El corazón estornuda con más fuerza dentro de su jaula. Hoy es el último día de tranquilidad y ni siquiera sé cuándo acabará.

La incertidumbre gana al hambre y este nudo en el estómago se calla.

Poco a poco una fuerza oscura conquista mi alma, si es que ésta existe. Pero la calma lucha por mantenerse sola en pie y un cúmulo de sensaciones diversas desata una tormenta.
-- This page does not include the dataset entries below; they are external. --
Lemma in_sd_read_blocks_eq buffer sector count s :
  anybit (m_Status (card s)) (Z.lor STA_NOINIT STA_NODISK) = false ->
  (u64 (sector + count) >? sectors (card s)) = false ->
  in_sd_read_blocks buffer sector count s
  = let (p0, s1) := sd_cmd (if count =? 1 then CMD17_READ_SINGLE_BLOCK
                            else CMD18_READ_MULTIPLE_BLOCK)
                      (block_addr (card_type (card s)) sector) false 0 s in
    if negb (is_none (fst p0)) then (fst p0, buffer, s1)
    else
      let (r1, s2) := read_blocks_loop (Z.to_nat count) buffer 0 None s1 in
      let (_, s3) := when (count >? 1)
                          (_ <- sd_cmd CMD12_STOP_TRANSMISSION 0 false 0 ;; ret tt) s2 in
      if is_none (fst (fst r1)) then
        if negb (chk_crc16 (crc_on s3)
                   (fst (prev_block (spi s3) (snd (fst r1)) (snd r1)))
                   (snd (prev_block (spi s3) (snd (fst r1)) (snd r1))))
        then (SD_BLOCK_DEVICE_ERROR_CRC, snd (fst r1), s3)
        else (fst (fst r1), snd (fst r1), s3)
      else (fst (fst r1), snd (fst r1), s3).
Proof.
  intros Hst Hb. unfold in_sd_read_blocks. unfold bind at 1. unfold get_card at 1.
  rewrite Hst, Hb. unfold bind at 1.
  assert (E : (if count =? 1
               then sd_cmd CMD17_READ_SINGLE_BLOCK
                           (block_addr (card_type (card s)) sector) false 0
               else sd_cmd CMD18_READ_MULTIPLE_BLOCK
                           (block_addr (card_type (card s)) sector) false 0) s
              = sd_cmd (if count =? 1 then CMD17_READ_SINGLE_BLOCK
                        else CMD18_READ_MULTIPLE_BLOCK)
                       (block_addr (card_type (card s)) sector) false 0 s)
    by (destruct (count =? 1); reflexivity).
  rewrite E.
  destruct (sd_cmd _ _ false 0 s) as [[st0 z0] s1].
  cbn [fst]. destruct (negb (is_none st0)); [reflexivity|].
  unfold bind at 1.
  destruct (read_blocks_loop (Z.to_nat count) buffer 0 None s1)
    as [[[st1 buf1] prev1] s2].
  cbn [fst snd]. unfold bind at 1.
  destruct (when (count >? 1) _ s2) as [[] s3].
  destruct (is_none st1); [|reflexivity].
  unfold bind, get_crc_on. destruct (prev_block (spi s3) buf1 prev1) as [blk crc].
  cbn [fst snd]. destruct (negb _); reflexivity.
Qed.

Lemma guards_of_status_read buffer sector count s :
  fst (fst (in_sd_read_blocks buffer sector count s)) = SD_BLOCK_DEVICE_ERROR_NONE ->
  anybit (m_Status (card s)) (Z.lor STA_NOINIT STA_NODISK) = false /\
  (u64 (sector + count) >? sectors (card s)) = false.
Proof.
  unfold in_sd_read_blocks. unfold bind at 1. unfold get_card at 1.
  destruct (anybit _ _); [cbn; discriminate|].
  destruct (_ >? _); [cbn; discriminate|]. auto.
Qed.

(** X9.  A read of [count] >= 1 blocks that returns no error.  Its events are
    those of the read command (CMD17 for one block, CMD18 for more), then
    those of the receive loop, then, for more than one block, one
    stop-transmission command.  The loop received exactly [count] blocks;
    block [j] is in the destination at offset 512 * j, and it passes the
    check against the CRC that followed it on the wire.  The destination
    keeps its length. *)
Theorem X9_in_sd_read_blocks_success :
  forall (buffer : list Z) (sector count : Z) (s : state),
    1 <= count ->
    (512 * Z.to_nat count <= length buffer)%nat ->
    fst (fst (in_sd_read_blocks buffer sector count s)) = SD_BLOCK_DEVICE_ERROR_NONE ->
    exists E_cmd E_loop E_stop,
      events_since s (snd (in_sd_read_blocks buffer sector count s))
        = E_cmd ++ E_loop ++ E_stop /\
      Forall (cmd_ev (if count =? 1 then CMD17_READ_SINGLE_BLOCK
                      else CMD18_READ_MULTIPLE_BLOCK)) E_cmd /\
      Forall (ev_ok []) E_loop /\
      (count = 1 -> E_stop = []) /\
      (1 < count -> exists tail,
          E_stop = EvCmd CMD12_STOP_TRANSMISSION 0 false :: tail /\
          Forall xfer_ev tail) /\
      length (received E_loop) = Z.to_nat count /\
      (forall j, (j < Z.to_nat count)%nat ->
         block_at (snd (fst (in_sd_read_blocks buffer sector count s))) (512 * j)
           = fst (nth j (received E_loop) no_block) /\
         chk_crc16 (crc_on s) (fst (nth j (received E_loop) no_block))
                   (snd (nth j (received E_loop) no_block)) = true) /\
      length (snd (fst (in_sd_read_blocks buffer sector count s))) = length buffer.
Proof.
  intros buffer sector count s Hc Hroom Hok.
  destruct (guards_of_status_read _ _ _ _ Hok) as [Hst Hb].
  revert Hok. rewrite (in_sd_read_blocks_eq buffer sector count s Hst Hb).
  remember (if count =? 1 then CMD17_READ_SINGLE_BLOCK
            else CMD18_READ_MULTIPLE_BLOCK) as cmd eqn:Ecmd.
  assert (H8 : cmd <> CMD8_SEND_IF_COND)
    by (rewrite Ecmd; destruct (count =? 1); discriminate).
  destruct (sd_cmd_shape cmd (block_addr (card_type (card s)) sector) 0 s H8)
    as (C1 & t1 & T1 & F1).
  destruct (sd_cmd cmd _ false 0 s) as [p0 s1].
  cbn [fst snd] in *.
  destruct (is_none (fst p0)) eqn:E0; cbn [negb].
  2:{ cbn [fst]. intros K. rewrite K in E0. discriminate E0. }
  destruct (read_blocks_loop (Z.to_nat count) buffer 0 None s1)
    as [[[st1 buf1] prev1] s2] eqn:Hloop.
  assert (Hroom' : (0 + 512 * Z.to_nat count <= length buffer)%nat)
    by (rewrite Nat.add_0_l; exact Hroom).
  destruct (read_blocks_loop_spec (Z.to_nat count) buffer 0%nat None s1
              st1 buf1 prev1 s2 Hroom' Hloop)
    as (C2 & T2 & F2 & L2 & _ & Le & HNone & HNo & HSt & HBlk0 & HPrev0 & _ & HBad
        & _).
  assert (HBlk : forall j, (j < length (received (events_since s1 s2)))%nat ->
                 block_at buf1 (512 * j)
                 = fst (nth j (received (events_since s1 s2)) no_block)).
  { intros j Hj. specialize (HBlk0 j Hj). rewrite Nat.add_0_l in HBlk0. exact HBlk0. }
  assert (HPrev : prev1 = match received (events_since s1 s2) with
                          | [] => None
                          | _ => Some ((512 * (length (received (events_since s1 s2)) - 1))%nat,
                                       snd (last (received (events_since s1 s2)) no_block))
                          end).
  { rewrite HPrev0. destruct (received (events_since s1 s2)); [reflexivity|].
    rewrite Nat.add_0_l. reflexivity. }
  clear HBlk0 HPrev0.
  destruct (stop_when_shape count s2) as (E_stop & T3 & C3 & S1 & S2).
  destruct (when (count >? 1) _ s2) as [[] s3]. cbn [fst snd] in *.
  destruct (is_none st1) eqn:E1.
  2:{ cbn [fst]. intros K. rewrite K in E1. discriminate E1. }
  apply is_none_iff in E1. subst st1. specialize (HNone eq_refl).
  assert (Con : crc_on s3 = crc_on s) by congruence.
  assert (Con1 : crc_on s1 = crc_on s) by congruence.
  rewrite Con. rewrite Con1 in HBad.
  remember (Z.to_nat count) as n eqn:En.
  assert (Hn : (1 <= n)%nat) by lia.
  assert (HB : received (events_since s1 s2) <> []).
  { intros E0'. rewrite E0' in HNone. cbn in HNone. lia. }
  assert (Hp : prev_block (spi s3) buf1 prev1
               = (fst (nth (n - 1) (received (events_since s1 s2)) no_block),
                  snd (nth (n - 1) (received (events_since s1 s2)) no_block))).
  { rewrite HPrev. rewrite last_is_nth, HNone.
    destruct (received (events_since s1 s2)) as [|b0 B0] eqn:EB; [contradiction|].
    rewrite <- EB in *. unfold prev_block.
    rewrite (HBlk (n - 1)%nat) by lia. reflexivity. }
  rewrite Hp. cbn [fst snd].
  destruct (chk_crc16 (crc_on s)
              (fst (nth (n - 1) (received (events_since s1 s2)) no_block))
              (snd (nth (n - 1) (received (events_since s1 s2)) no_block))) eqn:Klast;
    cbn [negb fst snd]; [|discriminate].
  intros _.
  exists (EvCmd cmd (u32 (block_addr (card_type (card s)) sector)) false :: t1),
         (events_since s1 s2), E_stop.
  split.
  { apply events_since_app. rewrite T3, T2, T1. rewrite <- !app_assoc. reflexivity. }
  split.
  { constructor; [exact Ecmd|].
    eapply Forall_impl; [|exact F1].
    intros e He; destruct e; try contradiction; exact I. }
  split; [exact F2|].
  split; [exact S1|]. split; [exact S2|].
  split; [exact HNone|].
  split; [|exact L2].
  intros j Hj. split; [apply HBlk; lia|].
  destruct (Nat.eq_dec j (n - 1)) as [e|ne]; [rewrite e; exact Klast|].
  destruct (chk_crc16 (crc_on s) (fst (nth j (received (events_since s1 s2)) no_block))
              (snd (nth j (received (events_since s1 s2)) no_block))) eqn:Kj;
    [reflexivity|].
  assert (Hlt : (S j < length (received (events_since s1 s2)))%nat) by lia.
  specialize (HBad j Hlt Kj). discriminate HBad.
Qed.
Cuando escampa, porque lo hace, una suave brisa me empuja hacia atrás alejándome del acantilado. Hoy es el último día de tranquilidad y todavía no ha acabado.

¿Te he contado que hoy iba a suicidarme?


III

La tranquilidad del hogar ha llegado a su fin. Vuelven las obligaciones. Vuelven los sonidos propios de la convivencia. La televisión allá a lo lejos, el grifo de la cocina, los pasos firmes que se acercan...

Vuelven el estómago revuelto y las ganas de llorar. La inmovilidad del cuerpo y la imposibilidad de alzar la voz.             —Aunque esto no se había ido del todo—

Esta carne blanda que contiene mi triste espíritu vuelve a ser de mármol.

La paz que contagiaba a mi alma vuelve a desplegar sus alas. Y yo vuelvo a vivir en el infierno.


IV

Una mano gigante me aplasta el cráneo. Los pájaros cantan, pero ¿dónde? No veo árboles a mi alrededor. Sólo hay tristeza y soledad. Cosas muertas.

Una mano gigante me sostiene por la cabeza. El sopor invade mi cuerpo y si esa mano gigante me suelta no me tengo en pie.

Bostezo. Las tiendas de souvenirs de mi rostro bajan las persianas y ahora sólo hay oscuridad.

Bostezo. Mi cuerpo lánguido cae al suelo y a duras penas logro sujetarme con mis propias manos.

Una mano gigante me aplasta el cráneo, pero ¿qué ha pasado con el resto del cuerpo?


V

La tristeza me abraza esta noche. Los días de sequía han terminado. Ya ni recuerdo la última vez que bailé por los pasillos de este castillo en ruinas que es mi vida.

Siento el peso del rechazo sobre los hombros. La familia no me llama, los amantes no me quieren, los amigos ya no están. Y todo es culpa mía.

Me encojo sobre mí misma y caigo al suelo. El frío me tranquiliza. El dolor está en la mente. La mente no está a lo que tiene que estar. Hay un volcán a punto de entrar en erupción dentro de mi cabeza, pero lo que termina saliendo no es lava sino agua

de las cuencas de mis ojos.


VI

Lucho por mantenerme despierta. No quiero que llegue la luz de la mañana. El sol hace que todo se vea más nítido, más claro, más aterrador.

Lucho por no cerrar estos ojos tristes. Pero soy débil. Pronto abandono la batalla. Me tiendo boca arriba sobre la cama y pido a Morfeo que me arrastre con él.

Entonces ocurre lo mismo que todas las noches: el sueño se burla de mí y se escapa de entre mis dedos. Alzo las manos en su busca, pero no lo alcanzo. Vuela muy alto y muy rápido. Los brazos se me cansan, se me agotan. Pero a mí, pobre criatura sin hogar, el sueño me ha abandonado.